Third-party litigation has turned into a sophisticated shakedown operation. These plaintiff attorneys have it down to a science; they know exactly how to paint your driver as the villain and your company as the deep-pocketed villain that needs to pay up. Doesn't matter if the four-wheeler ran the red light or the drunk driver crossed the median. If your truck's in the picture, you're going to get sued.
Insurance companies aren't stupid. They see these nuclear verdicts, and they're pricing accordingly. Commercial auto premiums have gone through the roof. We're talking double-digit increases that can wipe out your profit margins, which are already ridiculously slim or non-existent. Some fleets can't even get coverage at any price, which means they're rolling the dice with everything they've built. That means they close.
Most trucking companies are treating this like it's just another cost of doing business. They're playing defense when they should be playing offense. Every day you wait to get serious about litigation risk management is another day closer to becoming the next casualty.
Smart fleets are fighting back, and they're doing it the right way. First thing, get your accident reporting locked down. When something happens, you need to know about it immediately, not three hours later when your driver finally decides to call it in. Every minute that passes without proper documentation is money out of your pocket when the lawyers come calling.
Dashcams aren't optional anymore. Companies like Motive have made it easy to get eyes on every mile your drivers run. When that plaintiff attorney tries to paint your driver as a reckless cowboy, video evidence shuts that story down fast, but only if you've got the systems in place to capture it and manage it.
Your hiring process had better be bulletproof because one bad driver can sink your entire operation. You need comprehensive background checks, reference verification that actually means something, and ongoing monitoring that catches problems before they become lawsuits.
This isn't just about individual companies anymore, we're watching America's transportation infrastructure get dismantled by legal predators. When solid trucking companies close because of lawsuits instead of market forces, we lose capacity that took decades to build. And once it's gone, it's not coming back.
Everyone keeps talking about autonomous trucks like they're going to save the day. Maybe they will, eventually, but that's not today, and trucking companies are closing right now. By the time the robots are ready to haul freight, there might not be much of an industry left for them to replace.
The whole system is backwards. Juries hand out massive judgments against trucking companies while complaining about the cost of everything that gets delivered by truck. You can't have it both ways. Either transportation companies can afford to operate, or goods get more expensive and harder to find.
These plaintiff attorneys know exactly what they're doing. They actively hunt for accidents involving commercial vehicles because that's where the big payouts are.

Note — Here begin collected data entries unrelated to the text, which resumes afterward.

(* ===== verification/ServerProcess.v ===== *)
(** [server.cpp], [networking/TcpServer.cpp] and [networking/TcpConnection.cpp] on the
    event loop: the whole process of the server.

    The world of the loop is the memory of the program and the system below it.  An
    operation that waits is an object of the heap, which the reactor performs by its
    pointer: an [accept], or one transfer of a composed read or write of a connection
    ([perform_object]).  The handlers run on the loop's context, and call the socket
    service as the library does ([handle]); a round of [io_context::run] is
    [process_round], and the process the rounds that follow [server_start].  What a handler
    throws, the round throws, after its destructors ([finally]).

    The answers of the system to the calls that performing makes are in the world, those
    to the calls of the handlers are a trace of their own.  A connection's container is
    the memory of the transfers that read or write it. *)

From S2P Require Import Prelude.
From S2P Require Import FileSystem.
From S2P Require Import AsioError.
From S2P Require Import Buffers.
From S2P Require Import ConsumingBuffers.
From S2P Require Import SocketOps.
From S2P Require Import ReadWrite.
From S2P Require Import SocketStream.
From S2P Require Import Containers.
From S2P Require Import Scheduler.
From S2P Require Import EpollReactor.
From S2P Require Import IoContext.
From S2P Require Import SocketService.
From S2P Require Import Connection.
From S2P Require Import ConnectionIO.

(** * The memory of the program *)

(** A [TcpConnection]. *)
Record connection_object := mkConnectionObject {
  co_connection : connection;
  co_socket : implementation
}.

(** The operations that wait, with what their handlers hold: the acceptor's, and a
    transfer of connection [i], with the state of the composed operation that started
    it and the buffers it was given. *)
Inductive operation_object :=
  | accept_object (socket state : Z) (o : accept_op)
  | transfer_object (i : nat) (op : async_op) (socket state : Z)
      (buffers : consuming_single_buffer) (bufs : buffer_sequence).

Record machine (B : Type) := mkMachine {
  m_system : B;
  m_answers : sys_trace;
  m_stuck : bool;  (* whether an object was performed that is gone, or a call has no answer *)
  m_ops : gmap positive operation_object;
  m_acceptor : implementation;
  m_accepting : option connection_object;
  m_connections : list connection_object;
  m_files : filesystem
}.
Arguments mkMachine {B}.
Arguments m_system {B}.
Arguments m_answers {B}.
Arguments m_stuck {B}.
Arguments m_ops {B}.
Arguments m_acceptor {B}.
Arguments m_accepting {B}.
Arguments m_connections {B}.
Arguments m_files {B}.

Section Assignments.
Context {B : Type} (m : machine B).
Let sy := m_system m.
Let an := m_answers m.
Let st := m_stuck m.
Let os := m_ops m.
Let ac := m_acceptor m.
Let ag := m_accepting m.
Let cs := m_connections m.
Let fs := m_files m.

Definition set_system (x : B) := mkMachine x an st os ac ag cs fs.
Definition set_answers x := mkMachine sy x st os ac ag cs fs.
Definition set_stuck := mkMachine sy an true os ac ag cs fs.
Definition set_ops x := mkMachine sy an st x ac ag cs fs.
Definition set_acceptor x := mkMachine sy an st os x ag cs fs.
Definition set_accepting x := mkMachine sy an st os ac x cs fs.
Definition set_connections x := mkMachine sy an st os ac ag x fs.
Definition set_files x := mkMachine sy an st os ac ag cs x.
End Assignments.

(** ** Containers *)

(** The container that an operation of a connection transfers to or from. *)
Definition container (op : async_op) (c : connection) : bytes :=
  match op with
  | ReadingPreRequestHeader => mPreRequestHeaderBuffer c
  | ReadingRequestHeader => mRequestHeaderBuffer c
  | ReadingRequestContent | WritingResponse _ => mMessageBuffer c
  end.

Definition put_container (op : async_op) (bs : bytes) (c : connection) : connection :=
  match op with
  | ReadingPreRequestHeader => set_pre_buffer c bs
  | ReadingRequestHeader => set_request_buffer c bs
  | ReadingRequestContent | WritingResponse _ => set_message c bs
  end.

(** [asio::buffer] of it: the container is at address 0 of a memory of its own. *)
Definition buffer_of (op : async_op) (c : connection) : mutable_buffer :=
  match op with
  | WritingResponse _ => mkBuffer 0 (zlen (mMessageBuffer c))
  | _ => read_buffer op c 0
  end.

(** * Performing *)

Section Machine.
Context {B : Type} `{Kernel B} `{OS}.

Definition transfer_perform (op : async_op) (socket state : Z) (bufs : buffer_sequence)
    (r : reactor_op.t) (c : connection) : sys (reactor_op.status * reactor_op.t * connection) :=
  let e := SocketStream.mkEndpoint socket 0 in
  let m := memory_of (container op c) in
  '(status, r, m') ←
    match op with
    | WritingResponse _ => send_do_perform e state bufs r m
    | _ => recv_do_perform e state bufs r m
    end;
  mret (status, r, put_container op (bytes_of m' (zlen (container op c))) c).

Definition set_connection (i : nat) (c : connection) (m : machine B) : machine B :=
  set_connections m (alter (fun co => mkConnectionObject c (co_socket co)) i (m_connections m)).

(** Performing the object at [id]. *)
Definition perform_object (id : positive) (r : reactor_op.t) (m : machine B) :
    reactor_op.status * reactor_op.t * machine B :=
  match m_ops m !! id with
  | Some (accept_object socket state o) =>
      match accept_do_perform socket state (mkAcceptOp (reactor_op.ec_ r) (new_socket_ o) (addrlen_ o))
              (m_answers m) with
      | Some ((status, o'), t) =>
          (status, reactor_op.mk (ao_ec o') (reactor_op.bytes_transferred_ r),
           set_ops (set_answers m t) (<[id := accept_object socket state o']> (m_ops m)))
      | None => (reactor_op.not_done, r, set_stuck m)
      end
  | Some (transfer_object i op socket state _ bufs) =>
      match m_connections m !! i with
      | Some co =>
          match transfer_perform op socket state bufs r (co_connection co) (m_answers m) with
          | Some ((status, r, c), t) => (status, r, set_connection i c (set_answers m t))
          | None => (reactor_op.not_done, r, set_stuck m)
          end
      | None => (reactor_op.not_done, r, set_stuck m)
      end
  | None => (reactor_op.not_done, r, set_stuck m)
  end.

#[global] Instance machine_kernel : Kernel (machine B) := {
  perform := perform_object;
  epoll_ctl op fd events source m :=
    let '(result, x) := epoll_ctl op fd events source (m_system m) in (result, set_system m x);
  epoll_wait timeout m := let '(events, x) := epoll_wait timeout (m_system m) in (events, set_system m x);
  close_fd fd m := set_system m (close_fd fd (m_system m));
  timerfd_settime abs sec nsec m := set_system m (timerfd_settime abs sec nsec (m_system m));
  clock_now m := let '(now, x) := clock_now (m_system m) in (now, set_system m x)
}.

(** * Handlers *)

Abbreviation program := (svc (context (machine B))).

Definition get_machine : program (machine B) := fun c t => Some (Ret (world c), c, t).

Definition put_machine (f : machine B -> machine B) : program () := fun c t =>
  Some (Ret (), set_world (f (world c)) c, t).

Definition lift {A} (o : outcome A) : program A := fun c t => Some (o, c, t).

Definition connection_at (i : nat) : program connection_object :=
  m ← get_machine;
  lift (deref (m_connections m !! i)).

Definition set_socket (i : nat) (b : base_implementation) (m : machine B) : machine B :=
  set_connections m
    (alter (fun co => mkConnectionObject (co_connection co) (mkImplementation b (protocol_ (co_socket co))))
       i (m_connections m)).

(** A new operation: memory for its object.  It cannot be cancelled on its own. *)
Definition new_op (o : operation_object) : program queued_op :=
  m ← get_machine;
  let id := fresh (dom (m_ops m)) in
  _ ← put_machine (fun m => set_ops m (<[id := o]> (m_ops m)));
  mret (mkOp id 1 (reactor_op.new ec_success)).

(** ** Transfers *)

Definition transfer_type (op : async_op) : op_types :=
  match op with
  | WritingResponse _ => EpollReactor.write_op
  | _ => EpollReactor.read_op
  end.

(** [async_read_some] and [async_write_some] of a connection's socket, for a composed
    operation. *)
Definition start_transfer (i : nat) (op : async_op) (buffers : consuming_single_buffer)
    (bufs : buffer_sequence) (is_continuation : bool) : program () :=
  co ← connection_at i;
  let impl := base (co_socket co) in
  qop ← new_op (transfer_object i op (socket_ impl) (state_ impl) buffers bufs);
  b ← do_start_op impl (transfer_type op) qop is_continuation true (is_noop (state_ impl) bufs);
  put_machine (set_socket i b).

(** [asio::async_read] and [asio::async_write] of an operation of connection [i]. *)
Definition start_composed (i : nat) (op : async_op) : program () :=
  co ← connection_at i;
  let buffers := new_single (buffer_of op (co_connection co)) in
  match (match op with
         | WritingResponse _ => start_write_op transfer_all buffers
         | _ => start_read_op transfer_all buffers
         end) with
  | (buffers, Initiate bufs) => start_transfer i op buffers bufs false
  | (_, Invoke _ _) => lift Undef
  end.

(** The last reference to a connection is gone: its socket is destroyed. *)
Definition destroy_connection (i : nat) : program () :=
  co ← connection_at i;
  _ ← destroy (base (co_socket co));
  put_machine (set_socket i construct).

(** The handler that the connection gave the composed operation; the container is up to
    date, so nothing is copied.  The handler holds the last reference to a connection
    that starts nothing, also when it throws. *)
Definition run_handler (i : nat) (op : async_op) (ec : error_code) : program () :=
  co ← connection_at i;
  m ← get_machine;
  st ← lift (resume op ec [] (co_connection co) (m_files m));
  _ ← put_machine (fun m => set_connection i (st_conn st) (set_files m (st_fs st)));
  match st_op st with
  | Some op' => start_composed i op'
  | None =>
      _ ← destroy_connection i;
      match st_thrown st with
      | Some e => lift (Throw e)
      | None => mret ()
      end
  end.

(** The composed operation goes on after a transfer. *)
Definition transfer_done (i : nat) (op : async_op) (buffers : consuming_single_buffer)
    (ec : error_code) (bytes_transferred : Z) : program () :=
  match (match op with
         | WritingResponse _ => ReadWrite.write_op transfer_all false buffers ec bytes_transferred 0
         | _ => ReadWrite.read_op transfer_all false buffers ec bytes_transferred 0
         end) with
  | (buffers, Initiate bufs) => start_transfer i op buffers bufs true
  | (_, Invoke ec _) => run_handler i op ec
  end.

(** ** Accepting *)

Definition startAccept : program () :=
  let newConnection := mkConnectionObject new_connection new_implementation in
  _ ← put_machine (fun m => set_accepting m (Some newConnection));
  m ← get_machine;
  let impl := m_acceptor m in
  qop ← new_op (accept_object (socket_of impl) (state_ (base impl)) (new_accept_op None));
  b ← do_start_accept_op (base impl) qop false (is_open (base (co_socket newConnection)));
  put_machine (fun m => set_acceptor m (mkImplementation b (protocol_ impl))).

(** A connection that was not accepted is destroyed with the handler. *)
Definition handle_accept (error : error_code) : program () :=
  m ← get_machine;
  newConnection ← lift (deref (m_accepting m));
  _ ← (if negb (ec_is_error error) then
         _ ← put_machine (fun m => set_connections m (m_connections m ++ [newConnection]));
         start_composed (length (m_connections m)) ReadPreRequestHeader
       else mret ());
  _ ← startAccept;
  if ec_is_error error then destroy (base (co_socket newConnection)) else mret ().

(** [reactive_socket_accept_op::do_complete]. *)
Definition accept_done (o : accept_op) (ec : error_code) : program () :=
  m ← get_machine;
  newConnection ← lift (deref (m_accepting m));
  '(peer, ec) ← accept_do_complete (co_socket newConnection) (protocol_ (m_acceptor m))
    (mkAcceptOp ec (new_socket_ o) (addrlen_ o));
  _ ← put_machine (fun m => set_accepting m (Some (mkConnectionObject (co_connection newConnection) peer)));
  handle_accept ec.

(** ** Completions *)

(** [do_complete]: the operation's memory is freed before its handler is called. *)
Definition handle (cp : completion) : program () :=
  m ← get_machine;
  o ← lift (deref (m_ops m !! co_id cp));
  _ ← put_machine (fun m => set_ops m (delete (co_id cp) (m_ops m)));
  match o with
  | accept_object _ _ o => accept_done o (co_ec cp)
  | transfer_object i op _ _ buffers _ => transfer_done i op buffers (co_ec cp) (co_bytes cp)
  end.

(** * The process *)

(** A round of [run]: it returns, waits for a thread, or goes on.  It throws what a
    handler throws. *)
Inductive round_result := run_returns | run_waits | run_goes.

(** [m], with a destructor that runs also when it throws. *)
Definition finally (m cleanup : program ()) : program () := fun c t =>
  match m c t with
  | Some (Throw e, c, t) =>
      match cleanup c t with
      | Some (Ret _, c, t) => Some (Throw e, c, t)
      | x => x
      end
  | Some (Ret _, c, t) => cleanup c t
  | x => x
  end.

Definition work_cleanup : program () :=
  call_reactor_ (fun c => s ← scheduler.work_cleanup (sched c); Ret (set_sched s c)).

Definition process_round : program round_result := fun c t =>
  match scheduler.do_run_one (sched c) with
  | scheduler.returns_stopped => Some (Ret run_returns, c, t)
  | scheduler.waits => Some (Ret run_waits, c, t)
  | scheduler.runs_task polling s =>
      (_ ← call_reactor_ (fun c => run_task (if polling then 0 else -1) (set_sched s c));
       mret run_goes) c t
  | scheduler.completes o s =>
      (cp ← call_reactor (fun c => ready o (set_sched s c));
       _ ← finally (match cp with Some cp => handle cp | None => mret () end) work_cleanup;
       mret run_goes) c t
  end.

(** The constructor of [TcpServer]. *)
Definition server_start : program () :=
  impl ← server_acceptor;
  _ ← put_machine (fun m => set_acceptor m impl);
  startAccept.

(** The memory when [main] starts. *)
Definition new_machine (x : B) (answers : sys_trace) (fs : filesystem) : machine B :=
  mkMachine x answers false ∅ new_implementation None [] fs.

(** [main] has made the [io_context] and the [TcpServer], and enters [run]; [answers] and
    [calls] are what the system answers to performing and to the handlers. *)
Inductive process_starts (fs : filesystem) (x : B) (answers calls : sys_trace) :
    context (machine B) * sys_trace -> Prop :=
  | process_enters one_thread interrupter timer_fd c t s :
      server_start (begin one_thread interrupter timer_fd [] (new_machine x answers fs)) calls =
        Some (Ret (), c, t) ->
      m_stuck (world c) = false ->
      scheduler.run_enter (sched c) = (true, s) ->
      process_starts fs x answers calls (set_sched s c, t).

(** A round whose calls all have answers. *)
Inductive process_step : context (machine B) * sys_trace -> context (machine B) * sys_trace -> Prop :=
  | process_goes c t c' t' :
      process_round c t = Some (Ret run_goes, c', t') ->
      m_stuck (world c') = false ->
      process_step (c, t) (c', t').

End Machine.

It's about finding the deepest pockets in the courtroom.
We need legislative fixes, but don't hold your breath waiting for politicians to stand up to the trial lawyers. Damage caps, expert testimony standards, joint liability reforms, all the stuff that would level the playing field, get killed by lobbying money.
So what do you do while the system's rigged against you? You take risk management seriously because your business depends on it. You implement systems that treat litigation defense as seriously as customer service or fuel efficiency. You document everything, train everyone, and prepare for war before the first lawsuit gets filed.
The carriers that survive this mess will be the ones that stopped treating nuclear verdicts like acts of God and started treating them like manageable business risks because that's what they are: expensive, dangerous, but ultimately manageable if you're willing to do the work.
The alternative is watching more good trucking companies disappear while lawyers get rich off the wreckage, and when the trucks are gone and the drivers have found other work, society will finally figure out what happens when you kill the golden goose.